The journey here wasn’t an easy one. I would love to say it was a valiant battle where I summoned courage and slayed dragons, which eventually was true, however, in most cases life just kicked my ass first.
It is one of the universe’s greatest gifts: a good ass kicking. It knocks you off your path and forces you to look around. It unplugs us from the Matrix and we have the opportunity to become fully lucid. These are the moments where we have full clarity and the ability to take a hard look at where we are, where we aren’t and where we need to go. These moments of clarity allow us to accept what is in highest good and let go of that which does not serve us.
It’s when we go back to our old path that we experience narcolepsy. In many ways, it is Spiritual Narcolepsy: the act of going back to our old patterns and programs when our souls are truly guiding us elsewhere.
My point? We all fall asleep at the wheel sometimes. It’s up to us to either wake up by building a life and support system that keeps us lucid or get used to life kicking our asses forcing us to wake up. Either way, it will happen. Our souls will take us to where we need to be through forced or pre-emptive evolution.
For me, lucidity starting coming though by learning an important word: No.
It is a powerful boundary. It is designed not to keep things out or away, but to make room to let that which serves you in.
We spend so much of our lives hanging onto things that our souls know we shouldn’t: distractions, habits, jobs, relationships, friendships. We do so in fear of the unknown, or getting out of our comfort zones or simply because we don’t know how to do anything else.
I did not grow up with the understanding of the word. I did not know it was even an option. When I started trying it on for size in my adulthood, I was like a teenager playing with alcohol for the first time.
The high of the No made me feel strong, powerful and independent. Like all drugs, it inevitably took over. I started to abuse the word. No became something I used to avoid things I didn’t want to deal with, avert responsibility or simply run. The pendulum swung to the other extreme.
It was in Spiritual Adulthood, the place where one takes responsibility for your own feelings and life rather than seek validation outside of oneself, and with practice that I collapsed the polarity and started using No in power. It was no longer a Nooooooooooooo! from a place of fear and hurt, but a gentle but firm No.
I still struggle with this sometimes. Spiritual Narcolepsy is a bitch. When I fall back asleep and get attached to outcomes, my Nooooooooooooo! comes out. I take responsibility for this, eventually. It is usually a reflection the frustration of the knowing that I was asleep at the wheel again. It’s in those moments that I work hard to forgive myself, recalibrate and get back on the horse.
When I am lucid:
I say No to people, places and things that do not serve the highest good of all.
I say No to the energy of others that is not mine, for it is up to all of us as divine beings to own our own.

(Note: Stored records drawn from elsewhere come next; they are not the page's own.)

Lemma own_repos_loop_blocks (W : world) (cutoff_iso : string) (l : list Repo.t) :
  let blocks :=
    map (fun r => (requests (own_repo_step W cutoff_iso r),
                   value (own_repo_step W cutoff_iso r))) l in
  Forall2 (fun r b => repo_block W cutoff_iso r (fst b) (snd b)) l blocks
  /\ value (own_repos_loop W cutoff_iso l)
     = flat_map (fun b => record_list (snd b)) blocks
  /\ requests (own_repos_loop W cutoff_iso l) = flat_map fst blocks.
Proof.
  cbv zeta. induction l as [|r l (IHb & IHv & IHr)].
  - repeat split. constructor.
  - destruct (own_repos_loop_cons W cutoff_iso r l) as [V R].
    rewrite V, R, IHv, IHr. cbn [map flat_map fst snd]. repeat split.
    constructor; [apply own_repo_step_block | exact IHb].
Qed.

(** X8: [get_own_repos_activity] first requests the listing of the
    repositories.  After that it goes through the listed repositories in
    order, and for each one it sends no request, or the commits request
    alone, or the commits request and then the releases request, or
    these two and then the tags request; a repository gets a record, its
    own, exactly in the last two cases, and the records come in the
    order of the listing.  When the listing is empty, or its request
    fails with an [HTTPError] or a [URLError] (the reply [None]), the
    listing is the only request and there is no record. *)
Theorem own_repos_requests (W : world) (cutoff_iso : string) (log : list string) :
  let repos := match rest_repos W repos_url with Some l => l | None => [] end in
  exists blocks : list (list string * option Activity.t),
    Forall2 (fun r b => repo_block W cutoff_iso r (fst b) (snd b)) repos blocks
    /\ get_own_repos_activity W cutoff_iso log =
       (flat_map (fun b => record_list (snd b)) blocks,
        (log ++ repos_url :: flat_map fst blocks)%list).
Proof.
  cbv zeta. destruct (rest_repos W repos_url) as [l|] eqn:El.
  - destruct (own_repos_loop_blocks W cutoff_iso l) as (Hb & Hv & Hr).
    eexists. split; [exact Hb|].
    rewrite (get_own_repos_activity_run W cutoff_iso l log El).
    now rewrite Hv, Hr.
  - exists []. split; [constructor|].
    unfold get_own_repos_activity, bind, github_api_request, ret.
    now rewrite El.
Qed.






(** ** Merge and rank: what is kept and what is dropped *)

Lemma sorted_app_order {A : Type} (R : A -> A -> Prop) (l1 l2 : list A) :
  StronglySorted R (l1 ++ l2) ->
  forall a b, In a l1 -> In b l2 -> R a b.
Proof.
  induction l1 as [|x l1 IH]; intros HS a b Ha Hb; [destruct Ha|].
  cbn [app] in HS. inversion HS as [|y l HS' HF]; subst.
  destruct Ha as [<-|Ha].
  - rewrite Forall_forall in HF. apply HF. apply in_or_app. now right.
  - now apply IH.
Qed.

Lemma get_all_activity_run (W : world) (months limit : Z)
    (cutoff_iso : string) (log : list string) :
  clock W (months * 30) = Ok cutoff_iso ->
  get_all_activity W months limit log =
  (Ok (slice_to limit
         (list_sort Activity.latest_activity true
            (value (get_own_repos_activity W cutoff_iso)
             ++ value (get_open_source_contributions W cutoff_iso)))),
   (log ++ requests (get_own_repos_activity W cutoff_iso)
    ++ ["https://api.github.com/graphql"])%list).
Proof.
  intros Hclock. unfold get_all_activity. rewrite Hclock. unfold bind.
  rewrite (regular_get_own_repos_activity W cutoff_iso log).
  rewrite (regular_get_open_source_contributions W cutoff_iso).
  unfold ret. f_equal. rewrite <- app_assoc. f_equal. f_equal.
  unfold requests. now rewrite get_open_source_contributions_run.
Qed.

(** X10: [get_all_activity] splits the records of the two collectors in
    those it returns and those it drops: no record returned is older than
    a record dropped.  With [limit >= 0] it returns [limit] records, or
    all of them when there are fewer; with [limit < 0] the slice
    [[:limit]] drops the [-limit] oldest records instead. *)
Theorem ranking_keeps_the_most_recent (W : world) (months limit : Z)
    (cutoff_iso : string) (log : list string) :
  clock W (months * 30) = Ok cutoff_iso ->
  let all_activity :=
    (value (get_own_repos_activity W cutoff_iso)
     ++ value (get_open_source_contributions W cutoff_iso))%list in
  exists kept dropped,
    fst (get_all_activity W months limit log) = Ok kept
    /\ Permutation (kept ++ dropped) all_activity
    /\ (forall a b, In a kept -> In b dropped ->
          PyStr.ge (Activity.latest_activity a) (Activity.latest_activity b) = true)
    /\ ((0 <= limit)%Z ->
        List.length kept = Nat.min (Z.to_nat limit) (List.length all_activity))
    /\ ((limit < 0)%Z ->
        List.length dropped
        = Nat.min (Z.to_nat (- limit)) (List.length all_activity)).
Proof.
  intros Hclock all_activity.
  rewrite (get_all_activity_run W months limit cutoff_iso log Hclock).
  fold all_activity. cbn [fst].
  set (ranked := list_sort Activity.latest_activity true all_activity).
  destruct (list_sort_reverse_spec Activity.latest_activity all_activity)
    as (HP & HS & _). fold ranked in HP, HS.
  assert (Hlen : List.length ranked = List.length all_activity)
    by now apply Permutation_length.
  set (n := if (limit <? 0)%Z
            then List.length ranked - Z.to_nat (- limit)
            else Z.to_nat limit).
  exists (firstn n ranked), (skipn n ranked).
  assert (Hsl : slice_to limit ranked = firstn n ranked).
  { unfold slice_to, n. now destruct (limit <? 0)%Z. }
  rewrite Hsl, firstn_skipn. repeat split; try assumption.
  - intros a b Ha Hb.
    apply (sorted_app_order (descending Activity.latest_activity)
             (firstn n ranked) (skipn n ranked)); try assumption.
    now rewrite firstn_skipn.
  - intros H0. unfold n. destruct (Z.ltb_spec limit 0); [lia|].
    now rewrite length_firstn, Hlen.
  - intros H0. unfold n. destruct (Z.ltb_spec limit 0); [|lia].
    rewrite length_skipn, Hlen. lia.
Qed.

Definition three_repos_world : world :=
  example_world
    [example_repo "a" "2026-10-01T00:00:00Z";
     example_repo "b" "2026-10-03T00:00:00Z";
     example_repo "c" "2026-10-02T00:00:00Z"]
    (fun _ => Some [Commit.Make "c1"]) (fun _ => None) (fun _ => None) [].

Lemma ranking_keeps_the_most_recent_witness :
  exists kept dropped,
    fst (get_all_activity three_repos_world 2 (-1) []) = Ok kept
    /\ Permutation (kept ++ dropped)
         (value (get_own_repos_activity three_repos_world example_cutoff)
          ++ value (get_open_source_contributions three_repos_world
                      example_cutoff))
    /\ List.length dropped = 1.
Proof.
  destruct (ranking_keeps_the_most_recent three_repos_world 2 (-1)
              example_cutoff [] eq_refl)
    as (kept & dropped & H1 & H2 & _ & _ & H5).
  exists kept, dropped. repeat split; try assumption.
  apply H5. lia.
Defined.


(** ** Renderer: shape of the Markdown *)

Lemma join_cons (sep x y : string) (l : list string) :
  PyStr.join sep (x :: y :: l) = x ++ sep ++ PyStr.join sep (y :: l).
Proof. reflexivity. Qed.

Lemma join_app (sep : string) (l1 l2 : list string) :
  l1 <> [] -> l2 <> [] ->
  PyStr.join sep (l1 ++ l2) = PyStr.join sep l1 ++ sep ++ PyStr.join sep l2.
Proof.
  intros H1 H2. induction l1 as [|x l1 IH]; [now elim H1|].
  destruct l1 as [|y l1].
  - destruct l2 as [|z l2]; [now elim H2 | reflexivity].
  - change ((x :: y :: l1) ++ l2)%list with (x :: y :: (l1 ++ l2))%list.
    rewrite !join_cons.
    change (y :: (l1 ++ l2))%list with ((y :: l1) ++ l2)%list.
    rewrite IH by discriminate. now rewrite !append_assoc.
Qed.

Lemma activity_line_starts (a : Activity.t) :
  exists rest, activity_line a = "- [" ++ rest.
Proof.
  unfold activity_line. destruct (Activity.type a) as [n hr tag tagurl|k].
  - cbv zeta.
    destruct (app (if (0 <? n)%nat then [PyStr.of_nat n ++ " commits"] else [])
                  (if PyStr.truthy_opt tag
                   then ["[" ++ fmt_opt tag ++ "](" ++ fmt_opt tagurl ++ ")"]
                   else [])).
    + eexists. reflexivity.
    + eexists. rewrite !append_assoc. reflexivity.
  - eexists. reflexivity.
Qed.

(** X12: [generate_activity_markdown] gives the placeholder for the empty
    list only: the Markdown of a non-empty list starts with the list item
    [- [] of its first record. *)
Theorem placeholder_only_when_empty (activities : list Activity.t) :
  (generate_activity_markdown activities = "_No recent activity_"
   <-> activities = [])
  /\ (activities <> [] ->
      exists rest, generate_activity_markdown activities = "- [" ++ rest).
Proof.
  assert (H : activities <> [] ->
              exists rest, generate_activity_markdown activities = "- [" ++ rest).
  { destruct activities as [|a l]; [intros E; now elim E|]. intros _.
    destruct (activity_line_starts a) as (rest & Ha).
    unfold generate_activity_markdown. cbn [map].
    destruct l as [|b l].
    - exists rest. exact Ha.
    - cbn [map]. rewrite join_cons, Ha. eexists. rewrite !append_assoc.
      reflexivity. }
  split; [|exact H]. split.
  - destruct activities as [|a l]; [reflexivity|]. intros E.
    destruct H as (rest & Hr); [discriminate|]. rewrite Hr in E. discriminate E.
  - intros ->. reflexivity.
Qed.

I say No so that I can stand in my truth, bravely and vulnerably, without shame or blame or ego, to communicate my needs and so that those around me have a safe place to do the same.
I say No making myself wrong for falling back asleep or when my Nooooooooooooo! comes out in ways in which I know I can be better or am better.
I say No with love. My no is not a rejection of others, but an acceptance of what is true for me and what I believe is in highest good for all. I accept that this is convoluted at times and I forgive myself for being human.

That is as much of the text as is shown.